Navy Must Clean Up Its Vieques Mess

By ALBOR RUIZ

November 23, 2003
Copyright ©2003
Bell & Howell Information and Learning Company. All rights reserved.

Queens Democratic Congressman Joe Crowley was appalled when he traveled to the Puerto Rican island of Vieques this month to assess the situation there six months after the U.S. Navy's departure.

"The Navy has the moral responsibility to clean Vieques up," he said. "And I'll do everything I can to help make sure the U.S. government fulfills that duty."

Crowley, who traveled with Assemblyman Jos Rivera (D-Bronx) and other New York politicians, was briefed during the visit by the U.S. Fish and Wildlife Service, which has managed some 15,000 acres on the island since the Navy stopped using it for military exercises on April 30. Agency officials told him they were preparing a cleanup plan.

But an obviously frustrated Crowley said: "There is no real coordination between the agencies in charge of cleaning up Vieques."

After visiting some of the beaches that were off-limits before the Navy pullout, the congressman proclaimed: "The Fish and Wildlife Service, the Navy and the EPA, which is in charge of cleaning the waters around the island, need to do much more to work together."

Clearly a lot needs to be done. After all, what the Navy left behind was an unfortunate legacy of poisonous chemicals, toxic waste, illness, poverty and God knows how much unexploded ammunition sprinkled on the island's beautiful beaches.

"If they do not eliminate the military toxins accumulated over six decades of bombing, the Navy will continue to kill our people for a long time to come," Vieques activist Ismael Guadeloupe said at the beginning of this year.

Which, as Crowley saw with his own eyes, is exactly what is happening.

"The number of cases of people with cancer in Vieques continues to rise," Crowley wrote in a letter to a group of Viequenses last month. "And Vieques is the municipality with the highest cancer mortality rate among Puerto Rico's 78 municipalities."

There is no mystery to this health crisis, the congressman added.
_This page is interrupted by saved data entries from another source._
(** * adobe-mcp: the InDesign server, the command dispatch bridge and the
    auxiliary scripts

    A shallow embedding of

    - [src/adobe_mcp/indesign/server.py]: the module initialisation and the
      operation functions registered as MCP tools;
    - the dispatch bridge these functions call ([adobe_mcp.shared]);
    - [scripts/estimate_pages.py], [scripts/preflight_pdf.py] and
      [scripts/validate_document.py].

    Python code that talks to its environment is embedded as a program over
    an event signature ([Prog]): a finite tree whose nodes are the calls the
    code makes (to the bridge, to the MCP host runtime, to the operating
    system) and whose leaves are the values it returns.  A raised exception
    is a value [Raised e] of [Exc]; a function that can raise returns an
    [Exc], and so does a call to the environment that can. *)

From Stdlib Require Import ZArith NArith QArith Qround String Ascii List Lia.
From Stdlib Require Import DecimalString.
From Stdlib Require Import PrimFloat FloatOps SpecFloat FloatAxioms.
From stdpp Require Import base gmap strings list.

Local Open Scope string_scope.
Local Open Scope Z_scope.
(** * tbsh: the directory history, the path searches and the directive
    transformer of [src/main.cpp], embedded in Rocq.

    Conventions of the embedding.
    - [size_t] is a 64-bit unsigned integer: a [Z] in [0, 2^64) whose
      arithmetic is reduced by [wrap].
    - [std::string] is [string]; a position inside a string is a [nat].
    - A C++ call that may throw returns a [result]: the value or the
      exception.  Where the C++ standard gives a call no meaning (indexing
      a deque out of range) the model returns [None]; [None] is also what
      a loop returns when the fuel that bounds its iterations runs out,
      and each loop comes with the proof that its fuel is enough. *)

From Stdlib Require Import ZArith List String Ascii Bool Lia Arith Sorted.
Import ListNotations.

Open Scope string_scope.
Open Scope Z_scope.

Set Warnings "-register-all".

(** ** Machine integers and outcomes *)

Definition size_t_modulus : Z := 2 ^ 64.

Definition wrap (z : Z) : Z := z mod size_t_modulus.

Inductive exn : Type :=
| runtime_error (what : string)
| filesystem_error (what : string).

Definition what (e : exn) : string :=
  match e with
  | runtime_error w => w
  | filesystem_error w => w
  end.

Inductive result (A : Type) : Type :=
| Ret (a : A)
| Throw (e : exn).

Arguments Ret {A} a.
Arguments Throw {A} e.

(** ** class DirectoryHistory *)

Module DirectoryHistory.

Record t : Type := mk {
  history : list string;        (* std::deque<std::string> history *)
  current_index : Z             (* size_t current_index = 0 *)
}.

(** A default-constructed object. *)
Definition empty : t := {| history := []; current_index := 0 |}.

(** [history.size()] *)
Definition size (l : list string) : Z := wrap (Z.of_nat (List.length l)).

(** [history[i]]; [None] when [i] is out of range, where the deque's
    [operator[]] has no defined behaviour. *)
Definition at_index (l : list string) (i : Z) : option string :=
  nth_error l (Z.to_nat i).

(** [history.empty() || history.back() != path] *)
Definition differs_from_back (l : list string) (path : string) : bool :=
  match l with
  | [] => true
  | _ :: _ => negb (String.eqb (List.last l "") path)
  end.

Definition add (path : string) (h : t) : t :=
  if differs_from_back (history h) path then
    let history' := (history h ++ [path])%list in
    {| history := history'; current_index := wrap (size history' - 1) |}
  else h.

Definition back (h : t) : option (result string * t) :=
  if 0 <? current_index h then
    let h' := {| history := history h;
                 current_index := wrap (current_index h - 1) |} in
    match at_index (history h') (current_index h') with
    | Some s => Some (Ret s, h')
    | None => None
    end
  else Some (Throw (runtime_error "No previous directory in history"), h).
(** * tools/git_autocommit.py: the polling autocommit watcher

    A shallow embedding of [load_config], [run], [has_worktree_changes] and
    [main] of [tools/git_autocommit.py].

    - Python values read from the JSON configuration are an inductive type
      [pyval]; a [dict] is an association list in insertion order.
    - A Python [float] is an IEEE 754 binary64 number: the Standard
      Library's [spec_float] at precision 53 and maximal exponent 1024.
    - A Python [str] is a [string] whose characters are the code points
      below 256.
    - The operating system, the version-control tool and the clocks are a
      type class [Platform] over an abstract world; the program runs in a
      monad that threads the world, carries a raised exception, and writes
      the trace of what was printed, opened, run and slept.
    - In the script as a whole [print] succeeds, reading the file and
      running a command fail with an [Exception] only, and
      [KeyboardInterrupt] reaches the program in [time.sleep], where the
      watcher spends its time.  Module [Console] drops the first two for
      [run]: there the echo [print] can raise and the user can interrupt the
      command.
    - [while True] is run for a number of turns ([fuel]); what is proved
      about a turn holds for every turn. *)

From Stdlib Require Import ZArith NArith List String Ascii Bool Lia SpecFloat.
From Stdlib Require Import DecimalString.
Import ListNotations.

Local Open Scope string_scope.
Local Open Scope Z_scope.

(** ** Python strings *)

Module PyStr.

(** [str.isspace] on one character, for the code points below 256:
    U+0009..U+000D, U+001C..U+0020, U+0085 and U+00A0. *)
Definition isspace (c : ascii) : bool :=
  let n := N_of_ascii c in
  (((9 <=? n) && (n <=? 13)) || ((28 <=? n) && (n <=? 32))
   || (n =? 133) || (n =? 160))%N.

Fixpoint lstrip (s : string) : string :=
  match s with
  | EmptyString => EmptyString
  | String c s' => if isspace c then lstrip s' else s
  end.

Fixpoint rstrip (s : string) : string :=
  match s with
  | EmptyString => EmptyString
  | String c s' =>
      match rstrip s' with
      | EmptyString => if isspace c then EmptyString else String c EmptyString
      | r => String c r
      end
  end.

(** [s.strip()] *)
Definition strip (s : string) : string := rstrip (lstrip s).

(** [bool(s)]: a string is true when it is not empty. *)
Definition nonempty (s : string) : bool :=
  match s with EmptyString => false | String _ _ => true end.


(** The decimal numeral of a natural number, as [str(n)] prints it. *)
Definition decimal (n : N) : string := NilZero.string_of_uint (N.to_uint n).

Fixpoint zeros (k : nat) : string :=
  match k with O => EmptyString | S k' => String "0" (zeros k') end.

(** ["%0<width>d" % n] for a natural number. *)
Definition zero_pad (width : nat) (n : N) : string :=
  let d := decimal n in zeros (width - String.length d) ++ d.

End PyStr.

(** ** Python values and exceptions *)

#[warnings="-register-all"]
Inductive pyval : Type :=
| PNone
| PBool (b : bool)
| PInt (z : Z)
| PFloat (f : spec_float)
| PStr (s : string)
| PList (l : list pyval)
| PDict (d : list (pyval * pyval)).

(** A [dict]: its items in insertion order, no two keys equal. *)
Definition pydict : Type := list (pyval * pyval).

(** The classes of [Exception] the program can meet. *)
Inductive exc_class : Type :=
| FileNotFoundError
| TypeError
| ValueError
| OverflowError
| OtherException (name : string).

(** An instance of a subclass of [Exception]; [exc_text] is [str(e)]. *)
Record exception : Type := mkExc { exc_cls : exc_class; exc_text : string }.

(** What a [raise] can carry up the stack: the two [BaseException]s the
    program deals with, or an [Exception]. *)
Inductive raised : Type :=
| KeyboardInterrupt
| SystemExit (code : Z)
| Error (e : exception).

(** *** binary64 *)

Definition prec : Z := 53.
Definition emax : Z := 1024.
(** The state at mount: [useState([])], [useState(true)],
    [useState(null)], [useState(false)]. *)
Definition initialState : State :=
  {| products := []; isLoading := true; error := None; refreshing := false |}.

(** [Array.from(new Map(allProducts.map(item => [item.id, item])).values())] *)
Definition uniqueProducts (allProducts : list Product) : list Product :=
  Map_values (Map_new (map (fun item => (id item, item)) allProducts)).

Section Component.
Context {World : Type}.
Variable api_get : string -> World -> Api.Outcome * World.

Definition setProducts (v : list Product) : M World State unit :=
  modify_ui (fun st =>
    {| products := v; isLoading := isLoading st;
       error := error st; refreshing := refreshing st |}).

Definition setIsLoading (v : bool) : M World State unit :=
  modify_ui (fun st =>
    {| products := products st; isLoading := v;
       error := error st; refreshing := refreshing st |}).

Definition setError (v : option string) : M World State unit :=
  modify_ui (fun st =>
    {| products := products st; isLoading := isLoading st;
       error := v; refreshing := refreshing st |}).

Definition setRefreshing (v : bool) : M World State unit :=
  modify_ui (fun st =>
    {| products := products st; isLoading := isLoading st;
       error := error st; refreshing := v |}).
(** * cctailpipe: the tail-and-dispatch engine

    A shallow embedding of the three core classes of the repository,

    - [ProcessingPipelineManager] (global filters, pipelines, outputs),
    - [JsonlStreamProcessor]      (offset table and the two read paths),
    - [JsonlStreamServer] with its [FileWatcher] (start/stop life cycle),

    followed by the properties of the specification that concern them.

    Asynchronous methods are modelled by what they do once every [await]
    has settled: a value of type [M A] is the list of observable actions
    the method performed, in order, together with the way it ended (a
    returned value or a thrown one).  Calls into code that is not part of
    the engine (plugins, [JSON.parse], the file system, the console) are
    recorded in that list, so that "was invoked" and "was not invoked" are
    statements about it. *)

From Stdlib.Strings Require Import Byte.
From stdpp Require Import gmap strings list fin_maps.

(** ** Results of JavaScript calls *)

(** What a [catch (error)] clause can receive: an [Error] object with its
    [message], or any other thrown value. *)
Inductive Thrown : Type :=
| ErrorObj (message : string)
| NonError.

Inductive Outcome (A : Type) : Type :=
| Ok (a : A)
| Throw (t : Thrown).
Arguments Ok {A} a.
Arguments Throw {A} t.

(** [error instanceof Error ? error.message : 'Unknown error'] *)
Definition error_text (t : Thrown) : string :=
  match t with
  | ErrorObj message => message
  | NonError => "Unknown error"
  end.

(** ** The action/exception monad *)

Module Act.
Section Act.
Context {E : Type}.

Definition M (A : Type) : Type := list E * Outcome A.

Definition ret {A} (a : A) : M A := ([], Ok a).
Definition throw {A} (t : Thrown) : M A := ([], Throw t).
Definition tell (e : E) : M unit := ([e], Ok tt).

Definition bind {A B} (m : M A) (k : A -> M B) : M B :=
  match m with
  | (tr, Ok a) => let '(tr', o) := k a in (tr ++ tr', o)
  | (tr, Throw t) => (tr, Throw t)
  end.
(** The handlers after an [Unregister]. *)
Lemma Unregister_handler_of name (events : list QuestEventType) st name' k :
  handler_of (zqi (final (Unregister name events st))) name' k =
  if decide (name' = name ∧ (events = [] ∨ k ∈ events))
  then None
  else handler_of (zqi st) name' k.
Proof.
  destruct (Unregister_run name events st) as (_ & _ & _ & _ & HH).
  unfold handler_of. rewrite HH. clear HH.
  destruct (Handlers (zqi st)) as [T|]; simpl; [|by case_decide].
  destruct (decide (name' = name)) as [->|Hne].
  - destruct (T !! name) as [[t|]|] eqn:Hn; simpl; rewrite ?Hn; simpl;
      [|by case_decide..].
    destruct (decide (events = [])) as [->|Hev]; simpl.
    { rewrite lookup_delete_eq. rewrite decide_True; [done|]. by auto. }
    pose proof (remove_kinds_lookup events t k) as Hk.
    destruct (decide (size (remove_kinds events t) = 0)) as [Hsz|Hsz]; simpl.
    + rewrite lookup_delete_eq.
      apply map_size_empty_iff in Hsz. rewrite Hsz, lookup_empty in Hk.
      destruct (decide (k ∈ events)).
      * rewrite decide_True; [done|]. by auto.
      * rewrite decide_False; [done|]. intros [_ [?|?]]; done.
    + rewrite lookup_insert_eq. simpl. rewrite Hk.
      destruct (decide (k ∈ events)).
      * rewrite decide_True; [done|]. by auto.
      * rewrite decide_False; [done|]. intros [_ [?|?]]; done.
  - rewrite decide_False by (intros [? _]; done).
    destruct (T !! name) as [[t|]|] eqn:Hn; simpl; try done.
    destruct (decide (events = [])); simpl.
    { by rewrite lookup_delete_ne. }
    destruct (decide (size (remove_kinds events t) = 0)); simpl.
    + by rewrite lookup_delete_ne.
    + by rewrite lookup_insert_ne.
Qed.
(** X1.  The entry [find_target] gives for an id is an entry of the
    catalog with that id, a movie whenever a movie has the id; it gives
    none exactly when no movie and no episode of the catalog has the id. *)
Theorem find_target_spec (st : state) (vid : Z) :
  (forall t, find_target st vid = Some t ->
     entry_id t = vid
     /\ match t with
        | AMovie m => m ∈ catalog_movies st
        | AnEpisode ep =>
            ep ∈ all_episodes (series_data st)
            /\ forall m, m ∈ catalog_movies st -> m_id m <> vid
        end)
  /\ (find_target st vid = None <->
      (forall m, m ∈ catalog_movies st -> m_id m <> vid)
      /\ (forall ep, ep ∈ all_episodes (series_data st) -> e_id ep <> vid)).
Proof.
  unfold find_target, catalog_movies, all_episodes.
  destruct (find _ (map _ (movies_data st))) as [m|] eqn:Em.
  - apply find_Some_elem in Em as [Hin Hid]. apply Z.eqb_eq in Hid. split.
    + intros t [= <-]. done.
    + split; [done|]. intros [Hm _]. by specialize (Hm m Hin).
  - rewrite find_None_elem in Em.
    assert (forall m, m ∈ map (movie_at (movie_heap st)) (movies_data st) ->
                      m_id m <> vid) as Hm.
    { intros m Hin. specialize (Em m Hin). by apply Z.eqb_neq in Em. }
    pose proof (episode_fold vid
      (concat (map (fun s => season_lists (s_seasons s)) (Dict.values (series_data st))))
      None) as H. simpl in H.
    destruct H as [[-> Hn]|(ep & -> & Hin & Hid)].
    + split; [done|]. split; [done|]. done.
    + split.
      * intros t [= <-]. done.
      * split; [done|]. intros [_ He]. by specialize (He ep Hin).
Qed.

(** ** The listing route *)

Lemma sync_series_idem (h : list meta) (s : series) :
  sync_series h (sync_series h s) = sync_series h s.
Proof. unfold sync_series. destruct (s_meta s) eqn:E; simpl; rewrite ?E; done. Qed.

(** X2.  Listing the catalog a second time changes nothing more and
    gives the same document: the fields the first listing copied from
    the metas are the ones the second one copies. *)
Theorem get_data_twice (st : state) :
  get_data (get_data st).2 = get_data st.
Proof.
  unfold get_data. cbn [fst snd set_series_data meta_heap series_data
    movie_heap movies_data metadata_queue is_scanning mid sid cfg].
  rewrite map_map. cbn [fst snd].
  assert (map (fun kv : string * series =>
                 (kv.1, sync_series (meta_heap st) (sync_series (meta_heap st) kv.2)))
              (series_data st)
          = map (fun kv => (kv.1, sync_series (meta_heap st) kv.2)) (series_data st))
    as ->; [|done].
  apply map_ext. intros [k s]. simpl. by rewrite sync_series_idem.
Qed.

(** ** The chunks of a body *)

Lemma generate_chunks (c : Z) (f : list byte) (rem : Z) :
  (0 < c)%Z ->
  Forall (fun b => 0 < length b /\ (Z.of_nat (length b) <= c)%Z) (generate c f rem).
Proof.
  intros Hc. funelim (generate c f rem); simpl in *; try done.
  constructor.
  - match goal with E : read _ _ = _ :: _ |- _ =>
      pose proof (f_equal length E) as Hlen end.
    rewrite read_take, length_take in Hlen. simpl in Hlen. split; [simpl; lia|].
    simpl. lia.
  - match goal with IH : _ -> Forall _ _ |- _ => by apply IH end.
Qed.

Lemma stream_chunks (n : Z) (out : list byte) :
  (0 < n)%Z ->
  Forall (fun b => 0 < length b /\ (Z.of_nat (length b) <= n)%Z) (stream n out).
Proof.
  intros Hn. funelim (stream n out); simpl in *; try done.
  constructor.
  - match goal with E : read _ _ = _ :: _ |- _ =>
      pose proof (f_equal length E) as Hlen end.
    rewrite read_take, length_take in Hlen. simpl in Hlen. split; [simpl; lia|].
    simpl. lia.
  - match goal with IH : _ -> Forall _ _ |- _ => by apply IH end.
Qed.

(** X3.  Whatever the request, a body that [play] sends in chunks has no
    empty chunk and no chunk of more than 5 MiB. *)
Theorem play_chunks_bounded (w : world) (vid : Z) (h : option string) (st : state)
    (chunks : list (list byte)) :
  content (play w vid h st).1 = Bytes chunks ->
  Forall (fun b => 0 < length b /\ (Z.of_nat (length b) <= 5 * 1024 * 1024)%Z) chunks.
Proof.
  unfold play. destruct (find_target st vid) as [t|]; [|done].
  destruct (negb (_validate_path w st (entry_path t))); [done|].
  destruct (negb (path_exists w (entry_path t))); [done|].
  cbn zeta.
  destruct (if bool_decide _ then _ else None) as [r|] eqn:Et.
  - case_bool_decide; [|done].
    destruct (popen w _) as [out|]; [|done]. injection Et as <-.
    simpl. intros [= <-].
    eapply Forall_impl; [apply (stream_chunks (1024 * 1024)); lia|].
    simpl. intros b [? ?]. split; [done|lia].
  - simpl. unfold serve_range.
    destruct (fs_getsize w _) as [size|]; [|done].
    destruct (parse_range w h size) as [[start len]|]; [|done].
    simpl. intros [= <-].
    destruct (fs_open w _) as [data|]; [|done].
    apply (generate_chunks chunk). done.
Qed.

Lemma play_chunks_bounded_witness :
  Forall (fun b => 0 < length b /\ (Z.of_nat (length b) <= 5 * 1024 * 1024)%Z)
    [[x01; x02; x03; x04]].
Proof.
  apply (play_chunks_bounded Ex.one_movie_world 1 None Ex.one_movie_state).
  reflexivity.
Defined.

(** X4.  A file with one of the extensions [.avi], [.wmv], [.flv] and
    [.divx], for which the decoder starts, is answered with status 200 and
    no Content-Range, whatever the Range header is; the chunks are, put
    together, all the decoder wrote. *)
Theorem play_transcoded (w : world) (vid : Z) (h : option string) (st : state)
    (t : entry) (out : list byte) :
  find_target st vid = Some t ->
  _validate_path w st (entry_path t) = true ->
  path_exists w (entry_path t) = true ->
  lower (snd (splitext (entry_path t))) ∈ transcoded_exts ->
  popen w (ffmpeg_cmd (entry_path t)) = Some out ->
  exists chunks,
    (play w vid h st).1 = {| status := 200; mimetype := "video/mp4";
                             content_range := None; content := Bytes chunks |}
    /\ concat chunks = out.
Proof.
  unfold play, transcoded_exts. intros -> -> -> Hext ->. simpl.
  rewrite bool_decide_eq_true_2 by done. simpl.
  eexists. split; [done|]. apply stream_concat. lia.
Qed.

(** ** Range requests *)

Lemma range_match prev (ds de post : list ascii) :
  digits ds -> Forall (fun c => Char.is_digit c = true) de ->
  stops Char.is_digit post ->
  match_at range_re prev (ds ++ "-"%char :: de ++ post)
    = Some (length ds + 1 + length de, [ds; de]).
Proof.
  intros [Hne Hds] Hde Hpost. unfold match_at, range_re. simpl.
  destruct ds as [|d ds]; [done|]. inversion_clear Hds as [|? ? Hd Hds'].
  simpl. rewrite Hd.
  erewrite many_longest; [reflexivity|exact Hds'|done|].
  simpl.
  erewrite many_longest; [reflexivity|exact Hde|exact Hpost|].
  f_equal. f_equal.
  - rewrite !length_app. simpl. rewrite !length_app. lia.
  - f_equal.
    + replace (length (ds ++ "-"%char :: de ++ post) - length (de ++ post))
        with (length (d :: ds))
        by (rewrite !length_app; simpl; rewrite length_app; lia).
      exact (take_app_length (d :: ds) _).
    + f_equal. replace (length (de ++ post) - length post) with (length de)
        by (rewrite length_app; lia).
      apply take_app_length.
Qed.

Lemma range_no_match prev (c : ascii) (tail : list ascii) :
  Char.is_digit c = false -> match_at range_re prev (c :: tail) = None.
Proof. intros Hc. unfold match_at, range_re. simpl. by rewrite Hc. Qed.

Lemma search_from_here r prev i s n caps :
  match_at r prev s = Some (n, caps) ->
  search_from r prev i s = Some {| m_start := i; m_len := n; m_groups := caps |}.
Proof. intros H. destruct s; simpl; by rewrite H. Qed.

Lemma range_search (pre ds de post : list ascii) :
  Forall (fun c => Char.is_digit c = false) pre ->
  digits ds -> Forall (fun c => Char.is_digit c = true) de ->
  stops Char.is_digit post ->
  re_search range_re (text (pre ++ ds ++ "-"%char :: de ++ post))
    = Some {| m_start := length pre; m_len := length ds + 1 + length de;
              m_groups := [ds; de] |}.
Proof.
  intros Hpre Hds Hde Hpost. unfold re_search, search. rewrite chars_text.
  rewrite search_from_skip.
  - by rewrite (search_from_here _ _ _ _ _ _ (range_match _ ds de post Hds Hde Hpost)).
  - intros a c b ->. apply range_no_match.
    apply Forall_app in Hpre as [_ Hpre]. by inversion Hpre.
Qed.

(** X5.  A Range header that is, after text without digits, a number, a
    dash and a number or nothing, is answered with status 206, the header
    [Content-Range: bytes start-end/size] and the bytes of the file from
    offset [start], at most [end - start + 1] of them (to the end of the
    file when no end is given). *)
Theorem play_range (w : world) (vid : Z) (st : state) (t : entry)
    (size : Z) (data : list byte) (pre ds de post : list ascii) :
  find_target st vid = Some t ->
  _validate_path w st (entry_path t) = true ->
  path_exists w (entry_path t) = true ->
  served_from_file w (entry_path t) ->
  fs_getsize w (entry_path t) = Some size ->
  fs_open w (entry_path t) = Some data ->
  Forall (fun c => Char.is_digit c = false) pre ->
  digits ds -> Forall (fun c => Char.is_digit c = true) de ->
  stops Char.is_digit post ->
  within (int_max_str_digits w) ds -> within (int_max_str_digits w) de ->
  let h := text (pre ++ ds ++ "-"%char :: de ++ post) in
  let start := decimal ds in
  let len := match de with
             | [] => (size - start)%Z
             | _ => (decimal de - start + 1)%Z
             end in
  exists chunks,
    (play w vid (Some h) st).1 =
      {| status := 206; mimetype := "video/mp4";
         content_range :=
           Some ("bytes " +:+ str_of_Z start +:+ "-" +:+ str_of_Z (start + len - 1)
                 +:+ "/" +:+ str_of_Z size);
         content := Bytes chunks |}
    /\ concat chunks = take (Z.to_nat len) (drop (Z.to_nat start) data).
Proof.
  intros Ht Hv He Hs Hsize Hopen Hpre Hds Hde Hpost Hlds Hlde h start len.
  rewrite (play_serve_range _ _ _ _ _ Ht Hv He Hs).
  unfold serve_range, parse_range. rewrite Hsize.
  assert (truthy h = true) as ->.
  { unfold h. destruct Hds as [Hne _].
    destruct pre as [|c pre]; [destruct ds as [|d ds]; done|done]. }
  unfold h. rewrite (range_search pre ds de post Hpre Hds Hde Hpost).
  unfold Re.group, re_group, Re.group. simpl.
  rewrite (int_of_within _ _ Hlds). simpl.
  destruct de as [|e de'] eqn:Ede.
  - simpl. rewrite Hopen. eexists. split; [reflexivity|].
    apply generate_concat. done.
  - rewrite <- Ede in *. assert (truthy (text de) = true) as -> by (by rewrite Ede).
    rewrite (int_of_within _ _ Hlde). simpl. rewrite Hopen.
    subst len. rewrite Ede. rewrite <- Ede.
    eexists. split; [reflexivity|]. apply generate_concat. done.
Qed.

Lemma play_range_witness :
  exists chunks,
    (play Ex.thousand_world 1 (Some (text (chars "bytes=" ++ chars "100" ++
                                           "-"%char :: chars "199" ++ [])))
       Ex.one_movie_state).1 =
      {| status := 206; mimetype := "video/mp4";
         content_range :=
           Some ("bytes " +:+ str_of_Z (decimal (chars "100")) +:+ "-"
                 +:+ str_of_Z (decimal (chars "100")
                               + (decimal (chars "199") - decimal (chars "100") + 1) - 1)
                 +:+ "/" +:+ str_of_Z 1000);
         content := Bytes chunks |}
    /\ concat chunks
       = take (Z.to_nat (decimal (chars "199") - decimal (chars "100") + 1))
           (drop (Z.to_nat (decimal (chars "100"))) Ex.thousand).
Proof.
  apply (play_range Ex.thousand_world 1 Ex.one_movie_state
           (AMovie (movie_at (movie_heap Ex.one_movie_state) 0)) 1000 Ex.thousand
           (chars "bytes=") (chars "100") (chars "199") []).
  - reflexivity.
  - reflexivity.
  - reflexivity.
  - left. vm_compute. intros H. inversion H as [|? ? ? H1]; subst.
    inversion H1 as [|? ? ? H2]; subst. inversion H2 as [|? ? ? H3]; subst.
    inversion H3 as [|? ? ? H4]; subst. inversion H4.
  - reflexivity.
  - reflexivity.
  - repeat constructor.
  - split; [done|repeat constructor].
  - repeat constructor.
  - exact I.
  - right. vm_compute. lia.
  - right. vm_compute. lia.
Defined.
Hypothesis point_split : forall (c : BezierCurveBase N) (t : R),
  evaluate_point (fst (split c)) (2 * t) = evaluate_point c t /\
  evaluate_point (snd (split c)) (2 * t - 1) = evaluate_point c t.
Hypothesis width_split : width_split_exact N.
Hypothesis commutes : evaluation_commutes N.
Hypothesis sound : forall c : BezierCurveBase N,
  constructed c -> cache_current c /\ widths_nonneg (m_width c).
Hypothesis hull_contains : forall (c : BezierCurveBase N) (w : R),
  0 <= w <= 1 -> AABB.contains (hull_box (m_ctrl_pts c)) (evaluate_point c w).
Hypothesis width_range : forall (c : BezierCurveBase N) (w : R),
  cache_current c -> widths_nonneg (m_width c) -> 0 <= w <= 1 ->
  0 <= evaluate_width c w <= get_max_width c.

Lemma cull_loses_nothing : cull_conservative N.
Proof.
  intros curve xfm t0 n b Hcons Haff Hchain Hcull w Hw.
  assert (Hb : constructed (call_curve b)).
  { apply (chain_constructed curve xfm n _ b Hchain).
    cbn [initial_call call_curve]. apply constructed_xfm. exact Hcons. }
  destruct (sound _ Hb) as [Hcur Hnn].
  destruct (call_chain_tracks point_split width_split curve xfm
              (BezierCurveBase_xfm curve xfm) n _ b Hchain
              (tracks_initial curve xfm t0)) as [Htr _];
    [cbn [initial_call call_v0 call_vn]; lra |].
  destruct (Htr w) as [Hpt _].
  pose proof (culled_point_rejected hull_contains width_range
                (call_curve b) (call_t b) w Hcur Hnn Hw Hcull) as Hrej.
  cbv zeta in Hrej.
  unfold accept_hit, hit_point, hit_half_width. cbv zeta.
  rewrite (commutes curve xfm _ Haff), <- Hpt.
  unfold dist2xy in Hrej.
  destruct Hrej as [Hz | [Hz | Hd]].
  - rewrite (proj2 (Rleb_le _ _) Hz). reflexivity.
  - rewrite (proj2 (Rltb_lt _ _) Hz). rewrite orb_true_r. reflexivity.
  - destruct (_ || _); [reflexivity |].
    rewrite (proj2 (Rgeb_le _ _) Hd). reflexivity.
Qed.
In addition to leaving behind unexploded bombs, the Navy, by its own admission, dropped napalm on Vieques and fired uranium-tipped shells that were never recovered.

"These poisonous remnants remain," Crowley's letter said. "And they need to be cleaned up before one can honestly say the Navy has fully vacated the island of Vieques."

After 62 years of U.S. Navy presence, the 9,300 people of Vieques - U.S. citizens by birth - have nothing to show for it. In fact, 72% live below poverty level, and 50% are unemployed.

This should not be surprising, given that in the last 15 years alone more than 1,300 warships and 4,200 aircraft used the island for target practice.

Which is why a concerned Crowley penned another letter - this one dated Nov. 6 - to Secretary of the Navy Gordon England. It read, in part: ". . . it is my sincere hope that you will . . . ask for the immediate cleanup and subsequent followup testing of Vieques by an independent body as well as award just compensation to the people of Vieques for their many years of suffering - suffering that will continue long after the physical presence of the Navy has left the island."

It's the least that Washington should do for the long-suffering people of Vieques. And certainly it would be far less expensive than the $20 billion President Bush is eager to spend rebuilding Iraq.